Definition USAGE : string := text_of_lines
  ["proof-cli — Proof Engine command line (V1.1)";
   "";
   "Exit codes: 0 = PASS/valid, 1 = FAIL/INDETERMINATE verdict, 2 = usage or engine error.";
   "All commands accept --quiet to suppress progress output on stderr.";
   "Use -o <file> as shorthand for --out <file>.";
   "";
   "CORE";
   "  verify       Verify a proof";
   "  evaluate     Verify a proof and evaluate a policy";
   "  explain      Explain a verification result (requires --policy)";
   "  inspect      Inspect a proof (read-only, no trust decisions)";
   "  id           Print an artifact id/issuer (shell plumbing)";
   "  graph        Visualize proof relationships";
   "";
   "CREATION";
   "  create-event Create an event artifact";
   "  attest       Create a signed attestation";
   "  add-evidence Add an evidence artifact";
   "  relate       Create a relationship edge";
   "  build        Assemble artifacts into a proof";
   "  commit       Compute a salted-hash commitment (confidential claims)";
   "";
   "LIFECYCLE";
   "  revoke       Revoke an attestation";
   "  supersede    Supersede an attestation";
   "  withdraw     Withdraw evidence (signed)";
   "  compromise   Mark an issuer compromised (signed)";
   "";
   "PORTABILITY";
   "  export       Export artifacts as envelopes";
   "  import       Import artifacts from envelopes";
   "  convert      Convert artifact formats";
   "  compose      Compose proofs with linkage";
   "  resolve      Resolve transitive linkage";
   "  batch-verify Verify many proofs at once";
   "  ingest       Ingest JSONL event records";
   "";
   "DEVELOPMENT";
   "  demo         Run the end-to-end demonstration (--interactive for the tour)";
   "  doctor       Diagnose the local environment";
   "  version      Show version information";
   "  completion   Print shell completion (bash|zsh|fish|powershell)";
   "  help         Show this text (or `help <command>` for details)";
   "";
   "COMMON FLAGS";
   "  --quiet, -q  Suppress progress output on stderr";
   "  --json, -j   Machine-readable JSON output (verify, evaluate)";
   "  --out, -o    Output file (`-` = stdout)";
   "  --clock      Verification timestamp (u64, mandatory for verify/evaluate)";
   "  --skew       Clock skew leeway (u64, default 300)";
   "  --production Strict operator profile for verify/evaluate/batch-verify/resolve:";
   "               implies --require-acyclic + --strict-current currency";
   "               (feed gate already default-on; verify==acceptable; see `help verify`)";
   "";
   "The proof path may be positional: `verify proof.json` means";
   "`verify --proof proof.json`. `-` reads the proof from stdin.";
   "";
   "EXAMPLES";
   "  proof-cli demo";
   "  proof-cli verify proof.json --clock 1700000300";
   "  proof-cli inspect proof.json";
   "  proof-cli graph proof.json --format dot";
   "  proof-cli help verify";
   "";
   "Artifacts are JSON wrappers around canonical CBOR bytes (hex); bytes are";
   "re-verified on every load — ids recomputed, signatures checked. Seeds are for";
   "demos/tests only; production key handling is out of scope for V1.0.";
   "Prefer --seed-file <path> over --seed <hex>: raw key material in argv is";
   "visible to ps(1) and shell history; the two flags never combine."].

Definition command_help (cmd : string) : option string :=
  snd <$> List.find (λ p, bool_decide (p.1 = cmd)) COMMAND_HELP.
(** [VERSION_INFO]: the version of the package is a build input. *)
Definition VERSION_INFO `{Environment} : string :=
  text_of_lines ["Proof Engine CLI"; ""; "CLI       " +:+ cli_version; "Protocol  V1"; "Format    V1";
    "Crypto    Ed25519/P-256"; "Repository https://github.com/igelite1711/ProofEngine"].

(** * Completion *)

Definition COMPLETED_FLAGS : string :=
  "--proof --policy --clock --skew --out --quiet --json --trusted --authority --status --seed --seed-file --format --esp256 --historical --report-all --accepted-vocab --extra-grounded --require-acyclic --require-status --no-require-status --strict-current --production --seen-store --seen-context --seen-record".
Definition bash_script (names : list string) : string :=
  cat (map (λ l, l +:+ nl)
    ["# proof-cli bash completion (generated; do not hand-edit)";
     "_proof_cli_complete() {";
     cat ["    local cur="; quote; "${COMP_WORDS[COMP_CWORD]}"; quote];
     cat ["    if [ "; quote; "$COMP_CWORD"; quote; " -eq 1 ]; then"];
     cat ["        COMPREPLY=($(compgen -W "; quote; join " " names; quote; " -- "; quote; "$cur"; quote; "))"];
     "    else";
     cat ["                      COMPREPLY=($(compgen -W "; quote; COMPLETED_FLAGS; quote; " -- "; quote; "$cur"; quote; "))"];
     "    fi";
     "}";
     "complete -F _proof_cli_complete proof-cli"]).
Definition zsh_script : string :=
  cat (map (λ l, l +:+ nl)
    ["#compdef proof-cli";
     "# proof-cli zsh completion (generated; do not hand-edit)";
     "_proof_cli() {";
     "    local -a cmds";
     cat ["    cmds=("; join " " (map (λ '(n, d), cat ["'"; n; ":"; d; "'"]) COMMANDS); ")"];
     "    _arguments '1:command:->cmd' '*: :->args'";
     "    case $state in";
     "    cmd) _describe 'command' cmds ;;";
     "    *) _files ;;";
     "    esac";
     "}";
     "_proof_cli"]).
Definition fish_script : string :=
  join nl (map (λ '(n, d), cat ["complete -c proof-cli -f -n '__fish_use_subcommand' -a "; n; " -d '"; d; "'"]) COMMANDS)
  +:+ nl.
Definition powershell_script (names : list string) : string :=
  cat (map (λ l, l +:+ nl)
    ["# proof-cli PowerShell completion (generated; do not hand-edit)";
     "Register-ArgumentCompleter -Native -CommandName proof-cli -ScriptBlock {";
     "    param($wordToComplete, $commandAst, $cursorPosition)";
     cat ["    @("; join ", " (map (λ n, cat ["'"; n; "'"]) names); ") | Where-Object { $_ -like "; quote;
          "$wordToComplete*"; quote; " } |"];
     "        ForEach-Object { [CompletionResult]::new($_, $_, 'ParameterValue', $_) }";
     "}"]).
Definition completion_script (shell : string) : option string :=
  let names := map fst COMMANDS in
  if bool_decide (shell = "bash") then Some (bash_script names)
  else if bool_decide (shell = "zsh") then Some zsh_script
  else if bool_decide (shell = "fish") then Some fish_script
  else if bool_decide (shell = "powershell") then Some (powershell_script names)
  else None.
######
#### [GOAL OF THE EXERCISE]
Lines with the word "COMPREPLY" in them: report all of these from the listing above.

#### [SOLVED PROBLEM]
     cat ["        COMPREPLY=($(compgen -W "; quote; join " " names; quote; " -- "; quote; "$cur"; quote; "))"];
     cat ["                      COMPREPLY=($(compgen -W "; quote; COMPLETED_FLAGS; quote; " -- "; quote; "$cur"; quote; "))"];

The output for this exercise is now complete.